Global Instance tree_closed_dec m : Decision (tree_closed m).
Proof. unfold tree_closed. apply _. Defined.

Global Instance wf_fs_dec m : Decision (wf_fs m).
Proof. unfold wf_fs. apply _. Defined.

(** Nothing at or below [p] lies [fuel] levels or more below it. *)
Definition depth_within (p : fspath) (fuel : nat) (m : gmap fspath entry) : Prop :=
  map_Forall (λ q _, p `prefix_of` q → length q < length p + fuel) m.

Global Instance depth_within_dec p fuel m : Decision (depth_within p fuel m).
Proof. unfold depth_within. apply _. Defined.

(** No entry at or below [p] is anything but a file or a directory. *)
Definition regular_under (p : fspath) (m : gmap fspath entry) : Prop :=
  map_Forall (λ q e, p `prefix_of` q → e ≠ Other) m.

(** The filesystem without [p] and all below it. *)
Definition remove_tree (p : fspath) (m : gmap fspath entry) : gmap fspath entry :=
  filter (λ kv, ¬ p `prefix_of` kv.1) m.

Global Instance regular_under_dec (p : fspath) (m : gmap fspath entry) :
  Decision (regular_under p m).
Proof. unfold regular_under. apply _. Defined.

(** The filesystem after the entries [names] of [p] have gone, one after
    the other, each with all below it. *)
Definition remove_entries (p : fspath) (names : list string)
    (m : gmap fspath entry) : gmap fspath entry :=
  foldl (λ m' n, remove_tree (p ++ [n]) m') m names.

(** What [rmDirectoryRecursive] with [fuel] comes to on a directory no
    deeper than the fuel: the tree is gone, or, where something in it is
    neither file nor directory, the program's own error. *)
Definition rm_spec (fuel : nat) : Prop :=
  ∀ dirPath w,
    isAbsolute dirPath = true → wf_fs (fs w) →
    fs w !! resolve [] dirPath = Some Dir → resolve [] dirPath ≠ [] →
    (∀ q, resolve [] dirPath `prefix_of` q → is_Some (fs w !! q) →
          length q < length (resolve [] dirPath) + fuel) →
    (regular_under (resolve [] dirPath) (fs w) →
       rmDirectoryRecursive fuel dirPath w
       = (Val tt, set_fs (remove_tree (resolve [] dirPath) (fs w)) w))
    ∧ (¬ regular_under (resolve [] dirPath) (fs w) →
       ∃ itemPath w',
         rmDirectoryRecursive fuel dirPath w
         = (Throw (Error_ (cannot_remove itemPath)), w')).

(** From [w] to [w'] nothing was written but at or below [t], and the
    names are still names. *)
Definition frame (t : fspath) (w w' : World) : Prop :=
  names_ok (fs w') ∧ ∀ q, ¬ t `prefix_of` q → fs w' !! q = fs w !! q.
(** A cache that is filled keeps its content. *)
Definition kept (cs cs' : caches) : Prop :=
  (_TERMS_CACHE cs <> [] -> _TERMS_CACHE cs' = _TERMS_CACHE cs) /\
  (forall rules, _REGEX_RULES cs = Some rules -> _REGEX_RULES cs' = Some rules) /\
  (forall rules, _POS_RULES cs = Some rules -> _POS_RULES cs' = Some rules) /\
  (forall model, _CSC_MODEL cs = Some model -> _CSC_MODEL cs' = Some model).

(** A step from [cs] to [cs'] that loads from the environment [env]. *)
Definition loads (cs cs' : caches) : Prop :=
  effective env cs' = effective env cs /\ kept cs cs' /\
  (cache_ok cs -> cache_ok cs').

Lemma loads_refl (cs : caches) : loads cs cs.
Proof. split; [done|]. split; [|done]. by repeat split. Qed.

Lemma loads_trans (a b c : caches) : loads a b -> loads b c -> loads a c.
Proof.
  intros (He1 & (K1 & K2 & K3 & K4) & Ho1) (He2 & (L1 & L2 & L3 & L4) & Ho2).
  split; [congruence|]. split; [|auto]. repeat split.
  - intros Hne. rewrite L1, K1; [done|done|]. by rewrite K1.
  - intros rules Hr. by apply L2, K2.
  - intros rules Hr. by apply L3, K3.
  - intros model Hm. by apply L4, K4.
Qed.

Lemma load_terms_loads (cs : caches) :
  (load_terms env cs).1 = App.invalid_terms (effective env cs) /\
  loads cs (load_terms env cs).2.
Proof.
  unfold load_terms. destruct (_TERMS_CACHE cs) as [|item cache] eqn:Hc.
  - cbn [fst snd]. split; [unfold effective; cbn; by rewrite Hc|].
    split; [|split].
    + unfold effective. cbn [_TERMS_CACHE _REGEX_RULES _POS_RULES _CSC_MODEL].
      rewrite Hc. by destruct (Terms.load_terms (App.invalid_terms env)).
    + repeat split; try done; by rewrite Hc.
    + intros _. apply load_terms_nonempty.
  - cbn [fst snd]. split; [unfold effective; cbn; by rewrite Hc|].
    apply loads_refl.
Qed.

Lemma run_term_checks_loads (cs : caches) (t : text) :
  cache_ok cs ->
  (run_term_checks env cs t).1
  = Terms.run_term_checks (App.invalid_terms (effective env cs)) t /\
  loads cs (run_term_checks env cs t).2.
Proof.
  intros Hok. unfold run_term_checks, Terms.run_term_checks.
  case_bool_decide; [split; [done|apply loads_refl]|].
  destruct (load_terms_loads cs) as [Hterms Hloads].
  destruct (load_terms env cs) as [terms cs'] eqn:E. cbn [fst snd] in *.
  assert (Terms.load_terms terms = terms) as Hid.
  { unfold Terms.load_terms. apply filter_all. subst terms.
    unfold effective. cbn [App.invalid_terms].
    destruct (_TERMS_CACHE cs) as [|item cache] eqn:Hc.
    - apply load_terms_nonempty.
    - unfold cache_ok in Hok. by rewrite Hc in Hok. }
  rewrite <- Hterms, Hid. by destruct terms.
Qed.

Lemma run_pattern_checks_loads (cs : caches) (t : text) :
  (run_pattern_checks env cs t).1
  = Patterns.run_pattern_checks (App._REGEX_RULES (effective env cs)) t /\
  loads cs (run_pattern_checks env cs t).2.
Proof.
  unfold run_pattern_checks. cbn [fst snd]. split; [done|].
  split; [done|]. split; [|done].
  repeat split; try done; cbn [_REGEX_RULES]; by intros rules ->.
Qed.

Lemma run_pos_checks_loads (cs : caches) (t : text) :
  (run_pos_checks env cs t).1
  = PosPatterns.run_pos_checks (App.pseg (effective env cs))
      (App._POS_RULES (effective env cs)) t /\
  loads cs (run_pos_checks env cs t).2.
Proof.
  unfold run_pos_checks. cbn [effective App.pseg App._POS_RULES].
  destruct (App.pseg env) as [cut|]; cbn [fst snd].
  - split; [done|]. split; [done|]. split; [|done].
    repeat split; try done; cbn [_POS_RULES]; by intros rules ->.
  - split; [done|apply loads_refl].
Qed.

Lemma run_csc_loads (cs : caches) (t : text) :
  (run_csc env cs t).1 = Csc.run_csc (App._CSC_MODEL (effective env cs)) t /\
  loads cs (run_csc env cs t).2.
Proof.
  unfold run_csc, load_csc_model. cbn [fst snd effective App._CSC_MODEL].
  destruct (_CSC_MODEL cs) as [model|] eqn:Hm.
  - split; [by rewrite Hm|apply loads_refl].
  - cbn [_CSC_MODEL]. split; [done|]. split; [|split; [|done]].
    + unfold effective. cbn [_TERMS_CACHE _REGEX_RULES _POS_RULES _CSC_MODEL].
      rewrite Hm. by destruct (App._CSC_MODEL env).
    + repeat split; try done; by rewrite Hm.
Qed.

____

* Work item
Show every line of the entries above where the word "Lemma" occurs.

* Reply to the exercise
Lemma loads_refl (cs : caches) : loads cs cs.
Lemma loads_trans (a b c : caches) : loads a b -> loads b c -> loads a c.
Lemma load_terms_loads (cs : caches) :
Lemma run_term_checks_loads (cs : caches) (t : text) :
Lemma run_pattern_checks_loads (cs : caches) (t : text) :
Lemma run_pos_checks_loads (cs : caches) (t : text) :
Lemma run_csc_loads (cs : caches) (t : text) :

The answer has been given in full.